§ DIRECTIONS:
Repeat the records below verbatim.

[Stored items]
•••

(** The stack page is there: the arguments. *)
Lemma wp_build_args s p (Q : option (Z * Z) -> kstate -> Prop) : building fr pt sz s0 s -> ram_page p ->
  (forall v, stackbase <= v < USER_STACK_TOP -> pte_at (mem s) pt v = mk_pte p rwu) ->
  (forall s', building fr pt sz s0 s' -> ~ args_fit (mem s0) args -> Q None s') ->
  (forall m' sp argc, building fr pt sz s0 (set_mem m' s) -> args_passed (mem s0) m' pt args sp argc ->
     same_tables (mem s) m' pt -> (forall a, ~ in_page p a -> ~ frame_at fr a -> load8 m' a = load8 (mem s) a) ->
     Q (Some (sp, argc)) (set_mem m' s)) ->
  wp (o ← push_args args pt fr stackbase USER_STACK_TOP 0;
      match o with
      | None => mret None
      | Some (sp, argc) =>
          st (fr + 4 * argc) 0;;
          let sp := align16 (sp -w (argc + 1) * 4) in
          if sp <? stackbase then mret None
          else
            r ← copyout pt sp fr ((argc + 1) * 4);
            if r <? 0 then mret None else mret (Some (sp, argc))
      end) Q s.
Proof.
  intros Hb Hp Hmap HN HS. destruct stack_consts as (H1 & H2 & H3 & H4 & _).
  assert (Hs : set_mem (mem s) s = s) by (by destruct s). rewrite <- Hs at 1.
  pose proof (building_write fr pt sz s0 kb Hkb Hfr s p) as Hw.
  apply (wp_stack_args s pt p fr (bd_us _ _ _ _ _ Hb) Hmap Hp (building_frame fr pt sz s0 kb Hkb Hfr s Hb) args (mem s)).
  - done.
  - eapply Forall_impl; [| exact Hargs]. intros a (n & Ha). exists n. by apply (building_arg fr pt sz s0).
  - intros m' Hm' Hno. apply HN; [by apply Hw |]. intros (Hmax & lens & Hl & Hfit). apply Hno.
    split; [done |]. exists lens. split; [| done]. by apply (building_strs s).
  - intros m' sp argc Hm' [G1 G2 G3 G4]. destruct (Hw m' Hb Hp Hmap Hm') as [Hb' Hst]. apply HS; [done | | done | done].
    assert (Hub : forall v, stackbase <= v < USER_STACK_TOP -> ubyte m' pt v = stk p m' v).
    { intros v Hv. unfold ubyte, stk. rewrite (same_tables_user_pa (mem s)) by done.
      rewrite (stack_user_pa s pt p Hmap Hp 0 v) by auto. done. }
    assert (Huw : forall v, stackbase <= v -> v + 4 <= USER_STACK_TOP -> uword m' pt v = stkw p m' v).
    { intros v Hv Hv'. unfold uword. rewrite !Hub by lia. unfold stk, stkw, load32.
      rewrite <- !Z.add_assoc. do 3 f_equal; f_equal; f_equal; lia. }
    split; [done | done | | |].
    + intros k a n Hk Hsa. pose proof (lookup_lt_Some _ _ _ Hk) as Hlt.
      destruct (Forall_lookup_1 _ _ _ _ Hargs Hk) as (n' & Ha).
      pose proof (building_arg fr pt sz s0 s a n' Hb Ha) as Haa.
      assert (n = n') as -> by (eapply str_at_unique; [exact Hsa | apply Ha]).
      cbv zeta. rewrite Huw by lia. destruct (G3 k a n' Hk Haa) as (B1 & B2 & B3). cbv zeta in B1, B2, B3.
      pose proof (sa_range _ _ _ Hsa) as (_ & R & _).
      split_and!; [done | done |]. intros j Hj. rewrite Hub, B3 by lia.
      destruct (ka_page _ _ _ _ Ha) as (b & Ho & Q1 & Q2).
      apply (building_byte fr pt sz s0 s b); [done | done | unfold in_page; lia | by apply (ka_frame _ _ _ _ Ha)].
    + rewrite Huw by lia. done.
    + intros v Hv. rewrite (same_tables_pte (mem s)) by done.
      pose proof (stack_user_pa s pt p Hmap Hp PTE_R v ltac:(auto) Hv) as HuR.
      pose proof (stack_user_pa s pt p Hmap Hp PTE_W v ltac:(auto) Hv) as HuW.
      destruct Hp as [_ Hpr]. unfold user_pa, MEM_START in *.
      destruct (allows _ PTE_R); [| lia]. destruct (allows _ PTE_W); [done | lia].
Qed.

•••

§ ANSWER TO THIS TASK:
(** The stack page is there: the arguments. *)
Lemma wp_build_args s p (Q : option (Z * Z) -> kstate -> Prop) : building fr pt sz s0 s -> ram_page p ->
  (forall v, stackbase <= v < USER_STACK_TOP -> pte_at (mem s) pt v = mk_pte p rwu) ->
  (forall s', building fr pt sz s0 s' -> ~ args_fit (mem s0) args -> Q None s') ->
  (forall m' sp argc, building fr pt sz s0 (set_mem m' s) -> args_passed (mem s0) m' pt args sp argc ->
     same_tables (mem s) m' pt -> (forall a, ~ in_page p a -> ~ frame_at fr a -> load8 m' a = load8 (mem s) a) ->
     Q (Some (sp, argc)) (set_mem m' s)) ->
  wp (o ← push_args args pt fr stackbase USER_STACK_TOP 0;
      match o with
      | None => mret None
      | Some (sp, argc) =>
          st (fr + 4 * argc) 0;;
          let sp := align16 (sp -w (argc + 1) * 4) in
          if sp <? stackbase then mret None
          else
            r ← copyout pt sp fr ((argc + 1) * 4);
            if r <? 0 then mret None else mret (Some (sp, argc))
      end) Q s.
Proof.
  intros Hb Hp Hmap HN HS. destruct stack_consts as (H1 & H2 & H3 & H4 & _).
  assert (Hs : set_mem (mem s) s = s) by (by destruct s). rewrite <- Hs at 1.
  pose proof (building_write fr pt sz s0 kb Hkb Hfr s p) as Hw.
  apply (wp_stack_args s pt p fr (bd_us _ _ _ _ _ Hb) Hmap Hp (building_frame fr pt sz s0 kb Hkb Hfr s Hb) args (mem s)).
  - done.
  - eapply Forall_impl; [| exact Hargs]. intros a (n & Ha). exists n. by apply (building_arg fr pt sz s0).
  - intros m' Hm' Hno. apply HN; [by apply Hw |]. intros (Hmax & lens & Hl & Hfit). apply Hno.
    split; [done |]. exists lens. split; [| done]. by apply (building_strs s).
  - intros m' sp argc Hm' [G1 G2 G3 G4]. destruct (Hw m' Hb Hp Hmap Hm') as [Hb' Hst]. apply HS; [done | | done | done].
    assert (Hub : forall v, stackbase <= v < USER_STACK_TOP -> ubyte m' pt v = stk p m' v).
    { intros v Hv. unfold ubyte, stk. rewrite (same_tables_user_pa (mem s)) by done.
      rewrite (stack_user_pa s pt p Hmap Hp 0 v) by auto. done. }
    assert (Huw : forall v, stackbase <= v -> v + 4 <= USER_STACK_TOP -> uword m' pt v = stkw p m' v).
    { intros v Hv Hv'. unfold uword. rewrite !Hub by lia. unfold stk, stkw, load32.
      rewrite <- !Z.add_assoc. do 3 f_equal; f_equal; f_equal; lia. }
    split; [done | done | | |].
    + intros k a n Hk Hsa. pose proof (lookup_lt_Some _ _ _ Hk) as Hlt.
      destruct (Forall_lookup_1 _ _ _ _ Hargs Hk) as (n' & Ha).
      pose proof (building_arg fr pt sz s0 s a n' Hb Ha) as Haa.
      assert (n = n') as -> by (eapply str_at_unique; [exact Hsa | apply Ha]).
      cbv zeta. rewrite Huw by lia. destruct (G3 k a n' Hk Haa) as (B1 & B2 & B3). cbv zeta in B1, B2, B3.
      pose proof (sa_range _ _ _ Hsa) as (_ & R & _).
      split_and!; [done | done |]. intros j Hj. rewrite Hub, B3 by lia.
      destruct (ka_page _ _ _ _ Ha) as (b & Ho & Q1 & Q2).
      apply (building_byte fr pt sz s0 s b); [done | done | unfold in_page; lia | by apply (ka_frame _ _ _ _ Ha)].
    + rewrite Huw by lia. done.
    + intros v Hv. rewrite (same_tables_pte (mem s)) by done.
      pose proof (stack_user_pa s pt p Hmap Hp PTE_R v ltac:(auto) Hv) as HuR.
      pose proof (stack_user_pa s pt p Hmap Hp PTE_W v ltac:(auto) Hv) as HuW.
      destruct Hp as [_ Hpr]. unfold user_pa, MEM_START in *.
      destruct (allows _ PTE_R); [| lia]. destruct (allows _ PTE_W); [done | lia].
Qed.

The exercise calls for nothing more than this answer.